— Я так и знала, — начала мама. — Я чувствовала, я догадывалась… Ты не можешь…
Я нажала на допотопный рычаг. Как-то странно это — вот была моя мама, а уже нет. Другой мир. Охранник с банкой, печка в углу, топчан с дырявой матрасней.
— Спасибо, — от всего сердца поблагодарила я.
Вахтер вальяжно кивнул — принимается. Постучал толстым пальцем по банке:
— Будешь?..
В мире пруд пруди хороших людей, просто мы их не замечаем. Они упорно прячут хорошие качества, прикрываясь плохими. Смущаются, наверное. Через пять минут я добрела до остановки, к которой уже подходил академовский «пазик», везущий в центр города. Я не стала соваться в салон — из него можно громко вылететь под ухмылки пассажиров. Обошла кабину и остановилась около водителя. Он как раз выбрасывал окурок.
— Денег нет, — доложилась я. — Можно доехать?
— Нет, — отрубил водитель не глядя. — Мало вас тут шляется.
Я не уходила. Дяденька, взгляни, ты же русский человек… Он перестал смотреть вдаль и неохотно скосил глаза. В принципе, глядя на меня, можно было догадаться, что я не бродяжка.
— Ну что с тобой приключилось? — ворчливо спросил он.
— Ограбили, — простодушно ответила я.
— Сама-то цела?
Я кивнула:
— Так, мелочи. Синяки да шишки.
— Садись, — вздохнул водила. — Куда ехать-то тебе?..
Не хочу, хоть убейте, рассказывать про завершение дня. Оно не делает мне чести, поскольку состояло из нытья, лечения, слез и глупых обещаний. И про ночь не хочу рассказывать — слишком много вредных мыслей; их невозможно передать. Начну со следующего дня — среды, 17 октября, когда ни свет ни заря я приперлась в милицию. Как и обещала.

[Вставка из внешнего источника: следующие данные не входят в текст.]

Lemma probe_disjoint_ok tnf by_lo key snap st : valid tnf → disjoint_sorted_by_lo ssts tnf = Some by_lo → readable st →
  let p := partition_point (λ i, match lo_of ssts i with Some lo => bytes_leb lo key | None => false end) by_lo in
  ∃ st' res, (if (0 <? p)%nat then probe_tables ssts (option_list (by_lo !! (p - 1)%nat)) key snap st else (st, Some None)) = (st', Some res) ∧
    readable st' ∧ first_hit tnf key snap res.
Proof using Hh.
  intros Hv Hdis Hst p. destruct (disjoint_ok tnf by_lo Hdis) as (Hperm & Hsome & Hlos & Hnext).
  assert (valid by_lo) as Hvb by (unfold valid; by rewrite Hperm).
  destruct (partition_point_spec (λ i, match lo_of ssts i with Some lo => bytes_leb lo key | None => false end) by_lo) as (Hlen & Hbelow & Hstop).
  fold p in Hlen, Hbelow, Hstop.
  assert (∀ b j, by_lo !! b = Some j → b ≠ (p - 1)%nat ∨ p = 0%nat → point_ref (lay j) key snap = None) as Hother.
  { intros b j Hj Hb. destruct (Hsome b j Hj) as (lo & hi & Hlo & Hhi). assert (j < length tes)%nat as Hjl by (by apply (Forall_lookup_1 _ _ _ _ Hvb Hj)).
    apply (bounds_outside_none j key snap lo hi); [done|done|done|]. destruct (decide (p ≤ b)%nat) as [Hpb|Hpb].
    - left. destruct (lookup_lt_is_Some_2 by_lo p) as [q Hq]; [apply lookup_lt_Some in Hj; lia|]. destruct (Hsome p q Hq) as (loq & _ & Hloq & _).
      specialize (Hstop q Hq). cbn in Hstop. rewrite Hloq in Hstop. apply bytes_leb_false in Hstop.
      destruct (decide (p = b)) as [<-|]; [congruence|]. apply (bytes_lt_le_trans _ loq); [done|]. apply (Hlos p b q j); [lia|done..].
    - right. assert (S b < p)%nat as Hsb by lia. destruct (lookup_lt_is_Some_2 by_lo (S b)) as [q Hq]; [lia|]. destruct (Hsome _ q Hq) as (loq & _ & Hloq & _).
      specialize (Hbelow (S b) q Hsb Hq). cbn in Hbelow. rewrite Hloq in Hbelow. apply bytes_leb_spec in Hbelow.
      apply (bytes_lt_le_trans _ loq); [exact (Hnext b j q hi loq Hj Hq Hhi Hloq)|done]. }
  assert (∀ i, i ∈ tnf → ∃ b, by_lo !! b = Some i) as Hfind by (intros i Hi; rewrite <-Hperm in Hi; by apply list_elem_of_lookup in Hi).
  destruct (Nat.ltb_spec 0 p) as [Hp|Hp].
  - destruct (lookup_lt_is_Some_2 by_lo (p - 1)) as [q Hq]; [lia|]. rewrite Hq. cbn [option_list].
    destruct (probe_tables_ok [q] key snap st) as (st' & res & E & Hst' & Hfh); [constructor; [by apply (Forall_lookup_1 _ _ _ _ Hvb Hq)|constructor]|done|].
    exists st', res. split; [done|]. split; [done|].
    assert (∀ i, i ∈ tnf → i ≠ q → point_ref (lay i) key snap = None) as Hne.
    { intros i Hi Hiq. destruct (Hfind i Hi) as (b & Hb). apply (Hother b); [done|]. left. intros ->. congruence. }
    destruct res as [pt|].
    + destruct Hfh as (pre & i & post & Eq & _ & Hpt). assert (i = q) as ->.
      { destruct pre as [|x pre]; [by injection Eq as <- _|]. injection Eq as _ Eq. by destruct pre. }
      assert (q ∈ tnf) as Hqin by (rewrite <-Hperm; by eapply list_elem_of_lookup_2). apply list_elem_of_split_l in Hqin as (l1 & l2 & -> & Hnot).
      exists l1, q, l2. split; [done|]. split; [|done]. intros j Hj. apply Hne; [set_solver|]. by intros ->.
    + intros i Hi. destruct (decide (i = q)) as [->|]; [apply Hfh; left|by apply Hne].
  - exists st, None. split; [done|]. split; [done|]. intros i Hi. destruct (Hfind i Hi) as (b & Hb). apply (Hother b); [done|]. right. lia.
Qed.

Их было пятеро. Все как один мужики. Двое напротив, двое сзади, пятый на подоконнике. Ходить хороводом вокруг меня им было несолидно, поэтому приходилось вертеться самой, благо стул подо мной был к тому приспособлен.
О вчерашнем приключении я умолчала — на лице моем следов крушения не осталось, а некоторую заторможенность в движениях можно было объяснять как угодно. Тотальной усталостью, например. Но я нашла тему для разговора. Я болтала языком не менее получаса, после чего наступила продолжительная тишина. Нарушил ее симпатяга Акулов — парень с деловой жилкой.
— Она права, Леонидыч. Мы не докажем, даже если вычислим. Следов нет.
— И не факт, что вычислим, — добавил с подоконника Ткаченко.
— Вы просто работать не хотите, — огрызнулся Верест. — Пороть вас некому. И мне некогда.
— Не без того, — прогундосил простуженный и мрачный Замятный (явно схлопотал за двойную поимку Сургачевой). — Но не совсем. Ты же знаешь, Леонидыч, мы к делу никогда особо наплевательски не относимся. Прикинь, сколько времени понадобится найти Байсахова. Костьми ляжем, а получим с гулькин хрен. Не нужен нам Байсахов, пойми. Пускай с ним Махачкалинская прокуратура возится, если сочтет нужным, или ОБЭП, а нам он, извини, не пришей куда седло.
— Во-во, — подал голос Костян Борзых. — Нам своих заморочек по гроб.
— А ну цыц! — рявкнул Верест. — Кто здесь за итог отвечает? Вы хотели нам сделать предложение, Лидия Сергеевна?
Я кивнула.
— Никто не знает, что я нашла вексель (тут я покривила душой, но ничего). За мной не следили, я проверялась. И в кафе позавчера не следили. Выйдя из дома, я прошла до «Тысячи мелочей», села на трамвай, проехала две остановки и в подворотне у «Яхонта» спокойно проверилась. Затем вышла на Потанинской и взяла такси до кафе «Чайка» на Советской. Попутно проверилась у магазина «Весна». Похожий фокус я провернула и сегодня. Никто не видел, что я пошла в милицию.
— Мы рады за вас, Лидия Сергеевна.
— Вы можете взять преступника только в деле. Ни логическим, ни эмпирическим путем это не удастся. Предлагаю следующий вариант.
Выслушав мое диковатое предложение, Верест сказал решительно:
— Нет. Я несовершенен, допускаю, но подставлять беззащитную женщину под верный нож — на это я пойти не могу.
Остальные напряженно помалкивали. Я чувствовала — в их рядах уже зреет недовольство «волюнтаризмом» капитана.
— Меня будете охранять вы. Вы лично, капитан Верест. Или есть неуверенность в своих силах?